___ SOURCE DATA ___
(** Label [2:] writes at most the six link cells of [promote_cells], and
    keeps the unit in [x0]. *)
Lemma FindUnit_promote_frame m :
  let m' := FindUnit_promote m in
  regs m' (Host.X 0) = regs m (Host.X 0) /\
  regs m' Host.REG_PC = regs m Host.REG_PC /\
  ctx m' = ctx m /\ mem m' = mem m /\
  forall a, ~ In a (promote_cells (heap m) (regs m (Host.X 0))) ->
            heap m' a = heap m a.
Proof.
  destruct m as [rg cx me he]. cbv zeta.
  cbv beta iota zeta delta
    [FindUnit_promote promote_cells ldr_x str_x set_x get_x regs ctx mem heap].
  repeat first [ rewrite fn_lookup_insert
               | rewrite fn_lookup_insert_ne by (intro; discriminate) ].
  rewrite !u64_idemp.
  set (u := rg (Host.X 0)).
  set (p := u64 (he (u64 (u + 24)))).
  set (pp := u64 (he (u64 (p + 8)))).
  destruct (pp =? 0) eqn:E;
    cbv beta iota zeta delta [regs ctx mem heap];
    repeat first [ rewrite fn_lookup_insert
                 | rewrite fn_lookup_insert_ne by (intro; discriminate) ];
    repeat split.
  intros a Ha. cbn [In] in Ha.
  rewrite !fn_lookup_insert_ne; [reflexivity| | | | | |];
    intros <-; apply Ha; tauto.
Qed.
(** When the six link cells are distinct, label [2:] swaps the unit with the
    node before it in the second list. *)
Lemma FindUnit_promote_swaps m :
  let h := heap m in
  let u := regs m (Host.X 0) in
  let h' := heap (FindUnit_promote m) in
  lru_pred2 h u <> 0 ->
  List.NoDup (promote_cells h u) ->
  h' (u64 (u + 16)) = lru_pred h u /\
  h' (u64 (u + 24)) = lru_pred2 h u /\
  h' (lru_pred2 h u) = u64 (u + 16) /\
  h' (lru_pred h u) = lru_succ h u /\
  h' (u64 (lru_pred h u + 8)) = u64 (u + 16) /\
  h' (u64 (lru_succ h u + 8)) = lru_pred h u.
Proof.
  destruct m as [rg cx me he]. cbv zeta.
  cbv beta iota zeta delta
    [FindUnit_promote promote_cells lru_pred lru_pred2 lru_succ
     ldr_x str_x set_x get_x regs ctx mem heap].
  repeat first [ rewrite fn_lookup_insert
               | rewrite fn_lookup_insert_ne by (intro; discriminate) ].
  rewrite !u64_idemp.
  set (u := rg (Host.X 0)).
  set (p := u64 (he (u64 (u + 24)))).
  set (pp := u64 (he (u64 (p + 8)))).
  set (s := u64 (he (u64 (u + 16)))).
  intros Hpp ND.
  destruct (Z.eqb_spec pp 0) as [|_]; [contradiction|].
  cbv beta iota zeta delta [regs ctx mem heap].
  repeat match type of ND with
         | List.NoDup (_ :: _) =>
             let H := fresh "N" in
             apply NoDup_cons_iff in ND as [H ND]; cbn [In] in H
         end.
  repeat split;
    repeat first [ rewrite fn_lookup_insert
                 | rewrite fn_lookup_insert_ne by (intro Q; tauto)
                 | rewrite fn_lookup_insert_ne by (intro Q; symmetry in Q; tauto) ];
    reflexivity.
Qed.

Lemma FindUnit_spec ICache ns :
  forall fuel m t,
    (length ns < fuel)%nat ->
    chain (heap m) (heap m (bucket_slot ICache (heap m) (regs m Host.REG_PC))) ns t ->
    Forall unit_address ns -> 0 <= t < 2 ^ 64 ->
    let u := first_match (heap m) (regs m Host.REG_PC) ns in
    exists m',
      FindUnit ICache fuel m = Some m' /\
      regs m' (Host.X 0) = u /\
      regs m' Host.REG_PC = regs m Host.REG_PC /\
      ctx m' = ctx m /\ mem m' = mem m /\
      (u = 0 -> heap m' = heap m) /\
      forall a, ~ In a (promote_cells (heap m) u) -> heap m' a = heap m a.
Proof.
  intros fuel m t Hf C F Ht u.
  pose proof (FindUnit_bucket_spec ICache m) as B. cbv zeta in B.
  destruct B as (B0 & Bp & Bh & Bc & Bm).
  pose proof (chain_head_range _ _ _ _ C F Ht) as Rx.
  rewrite u64_small in B0 by exact Rx.
  destruct (FindUnit_walk_spec ns fuel (FindUnit_bucket ICache m) _ t Hf B0)
    as (hit & m1 & W & Hh & Hc & Hm & Hp & R).
  { rewrite Bh. exact C. }
  { exact F. }
  { exact Ht. }
  unfold FindUnit. rewrite W. rewrite Bh, Bp in *.
  destruct hit.
  - destruct R as [R1 R2].
    pose proof (FindUnit_promote_frame m1) as P. cbv zeta in P.
    destruct P as (P0 & Pp & Pc & Pm & Ph).
    eexists. split; [reflexivity|].
    rewrite P0, Pp, Pc, Pm, R1, Hp, Hc, Hm, Bc, Bm.
    repeat split.
    + intros U0. exfalso. fold u in R1. rewrite R1, U0 in R2.
      rewrite List.Forall_forall in F. apply F in R2. destruct R2. lia.
    + intros a Ha. rewrite Ph, Hh; [reflexivity|].
      rewrite R1, Hh. exact Ha.
  - eexists. split; [reflexivity|]. cbn.
    rewrite fn_lookup_insert, fn_lookup_insert_ne by discriminate.
    fold u in R. rewrite R, Hp, Hh, Hc, Hm, Bc, Bm. repeat split.
Qed.
(** A hit goes through label [2:] with the unit in [x0] and the memory of
    the entry. *)
Lemma FindUnit_hit ICache ns :
  forall fuel m t,
    (length ns < fuel)%nat ->
    chain (heap m) (heap m (bucket_slot ICache (heap m) (regs m Host.REG_PC))) ns t ->
    Forall unit_address ns -> 0 <= t < 2 ^ 64 ->
    first_match (heap m) (regs m Host.REG_PC) ns <> 0 ->
    exists mw,
      FindUnit ICache fuel m = Some (FindUnit_promote mw) /\
      heap mw = heap m /\
      regs mw (Host.X 0) = first_match (heap m) (regs m Host.REG_PC) ns.
Proof.
  intros fuel m t Hf C F Ht Hu.
  pose proof (FindUnit_bucket_spec ICache m) as B. cbv zeta in B.
  destruct B as (B0 & Bp & Bh & Bc & Bm).
  pose proof (chain_head_range _ _ _ _ C F Ht) as Rx.
  rewrite u64_small in B0 by exact Rx.
  destruct (FindUnit_walk_spec ns fuel (FindUnit_bucket ICache m) _ t Hf B0)
    as (hit & m1 & W & Hh & Hc & Hm & Hp & R).
  { rewrite Bh. exact C. }
  { exact F. }
  { exact Ht. }
  unfold FindUnit. rewrite W. rewrite Bh, Bp in *.
  destruct hit; [|contradiction].
  destruct R as [R1 _]. exists m1. repeat split; assumption.
Qed.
___
ACTIVITY: Every entry in the data should be returned exactly.

ANSWER SECTION:
(** Label [2:] writes at most the six link cells of [promote_cells], and
    keeps the unit in [x0]. *)
Lemma FindUnit_promote_frame m :
  let m' := FindUnit_promote m in
  regs m' (Host.X 0) = regs m (Host.X 0) /\
  regs m' Host.REG_PC = regs m Host.REG_PC /\
  ctx m' = ctx m /\ mem m' = mem m /\
  forall a, ~ In a (promote_cells (heap m) (regs m (Host.X 0))) ->
            heap m' a = heap m a.
Proof.
  destruct m as [rg cx me he]. cbv zeta.
  cbv beta iota zeta delta
    [FindUnit_promote promote_cells ldr_x str_x set_x get_x regs ctx mem heap].
  repeat first [ rewrite fn_lookup_insert
               | rewrite fn_lookup_insert_ne by (intro; discriminate) ].
  rewrite !u64_idemp.
  set (u := rg (Host.X 0)).
  set (p := u64 (he (u64 (u + 24)))).
  set (pp := u64 (he (u64 (p + 8)))).
  destruct (pp =? 0) eqn:E;
    cbv beta iota zeta delta [regs ctx mem heap];
    repeat first [ rewrite fn_lookup_insert
                 | rewrite fn_lookup_insert_ne by (intro; discriminate) ];
    repeat split.
  intros a Ha. cbn [In] in Ha.
  rewrite !fn_lookup_insert_ne; [reflexivity| | | | | |];
    intros <-; apply Ha; tauto.
Qed.
(** When the six link cells are distinct, label [2:] swaps the unit with the
    node before it in the second list. *)
Lemma FindUnit_promote_swaps m :
  let h := heap m in
  let u := regs m (Host.X 0) in
  let h' := heap (FindUnit_promote m) in
  lru_pred2 h u <> 0 ->
  List.NoDup (promote_cells h u) ->
  h' (u64 (u + 16)) = lru_pred h u /\
  h' (u64 (u + 24)) = lru_pred2 h u /\
  h' (lru_pred2 h u) = u64 (u + 16) /\
  h' (lru_pred h u) = lru_succ h u /\
  h' (u64 (lru_pred h u + 8)) = u64 (u + 16) /\
  h' (u64 (lru_succ h u + 8)) = lru_pred h u.
Proof.
  destruct m as [rg cx me he]. cbv zeta.
  cbv beta iota zeta delta
    [FindUnit_promote promote_cells lru_pred lru_pred2 lru_succ
     ldr_x str_x set_x get_x regs ctx mem heap].
  repeat first [ rewrite fn_lookup_insert
               | rewrite fn_lookup_insert_ne by (intro; discriminate) ].
  rewrite !u64_idemp.
  set (u := rg (Host.X 0)).
  set (p := u64 (he (u64 (u + 24)))).
  set (pp := u64 (he (u64 (p + 8)))).
  set (s := u64 (he (u64 (u + 16)))).
  intros Hpp ND.
  destruct (Z.eqb_spec pp 0) as [|_]; [contradiction|].
  cbv beta iota zeta delta [regs ctx mem heap].
  repeat match type of ND with
         | List.NoDup (_ :: _) =>
             let H := fresh "N" in
             apply NoDup_cons_iff in ND as [H ND]; cbn [In] in H
         end.
  repeat split;
    repeat first [ rewrite fn_lookup_insert
                 | rewrite fn_lookup_insert_ne by (intro Q; tauto)
                 | rewrite fn_lookup_insert_ne by (intro Q; symmetry in Q; tauto) ];
    reflexivity.
Qed.

Lemma FindUnit_spec ICache ns :
  forall fuel m t,
    (length ns < fuel)%nat ->
    chain (heap m) (heap m (bucket_slot ICache (heap m) (regs m Host.REG_PC))) ns t ->
    Forall unit_address ns -> 0 <= t < 2 ^ 64 ->
    let u := first_match (heap m) (regs m Host.REG_PC) ns in
    exists m',
      FindUnit ICache fuel m = Some m' /\
      regs m' (Host.X 0) = u /\
      regs m' Host.REG_PC = regs m Host.REG_PC /\
      ctx m' = ctx m /\ mem m' = mem m /\
      (u = 0 -> heap m' = heap m) /\
      forall a, ~ In a (promote_cells (heap m) u) -> heap m' a = heap m a.
Proof.
  intros fuel m t Hf C F Ht u.
  pose proof (FindUnit_bucket_spec ICache m) as B. cbv zeta in B.
  destruct B as (B0 & Bp & Bh & Bc & Bm).
  pose proof (chain_head_range _ _ _ _ C F Ht) as Rx.
  rewrite u64_small in B0 by exact Rx.
  destruct (FindUnit_walk_spec ns fuel (FindUnit_bucket ICache m) _ t Hf B0)
    as (hit & m1 & W & Hh & Hc & Hm & Hp & R).
  { rewrite Bh. exact C. }
  { exact F. }
  { exact Ht. }
  unfold FindUnit. rewrite W. rewrite Bh, Bp in *.
  destruct hit.
  - destruct R as [R1 R2].
    pose proof (FindUnit_promote_frame m1) as P. cbv zeta in P.
    destruct P as (P0 & Pp & Pc & Pm & Ph).
    eexists. split; [reflexivity|].
    rewrite P0, Pp, Pc, Pm, R1, Hp, Hc, Hm, Bc, Bm.
    repeat split.
    + intros U0. exfalso. fold u in R1. rewrite R1, U0 in R2.
      rewrite List.Forall_forall in F. apply F in R2. destruct R2. lia.
    + intros a Ha. rewrite Ph, Hh; [reflexivity|].
      rewrite R1, Hh. exact Ha.
  - eexists. split; [reflexivity|]. cbn.
    rewrite fn_lookup_insert, fn_lookup_insert_ne by discriminate.
    fold u in R. rewrite R, Hp, Hh, Hc, Hm, Bc, Bm. repeat split.
Qed.
(** A hit goes through label [2:] with the unit in [x0] and the memory of
    the entry. *)
Lemma FindUnit_hit ICache ns :
  forall fuel m t,
    (length ns < fuel)%nat ->
    chain (heap m) (heap m (bucket_slot ICache (heap m) (regs m Host.REG_PC))) ns t ->
    Forall unit_address ns -> 0 <= t < 2 ^ 64 ->
    first_match (heap m) (regs m Host.REG_PC) ns <> 0 ->
    exists mw,
      FindUnit ICache fuel m = Some (FindUnit_promote mw) /\
      heap mw = heap m /\
      regs mw (Host.X 0) = first_match (heap m) (regs m Host.REG_PC) ns.
Proof.
  intros fuel m t Hf C F Ht Hu.
  pose proof (FindUnit_bucket_spec ICache m) as B. cbv zeta in B.
  destruct B as (B0 & Bp & Bh & Bc & Bm).
  pose proof (chain_head_range _ _ _ _ C F Ht) as Rx.
  rewrite u64_small in B0 by exact Rx.
  destruct (FindUnit_walk_spec ns fuel (FindUnit_bucket ICache m) _ t Hf B0)
    as (hit & m1 & W & Hh & Hc & Hm & Hp & R).
  { rewrite Bh. exact C. }
  { exact F. }
  { exact Ht. }
  unfold FindUnit. rewrite W. rewrite Bh, Bp in *.
  destruct hit; [|contradiction].
  destruct R as [R1 _]. exists m1. repeat split; assumption.
Qed.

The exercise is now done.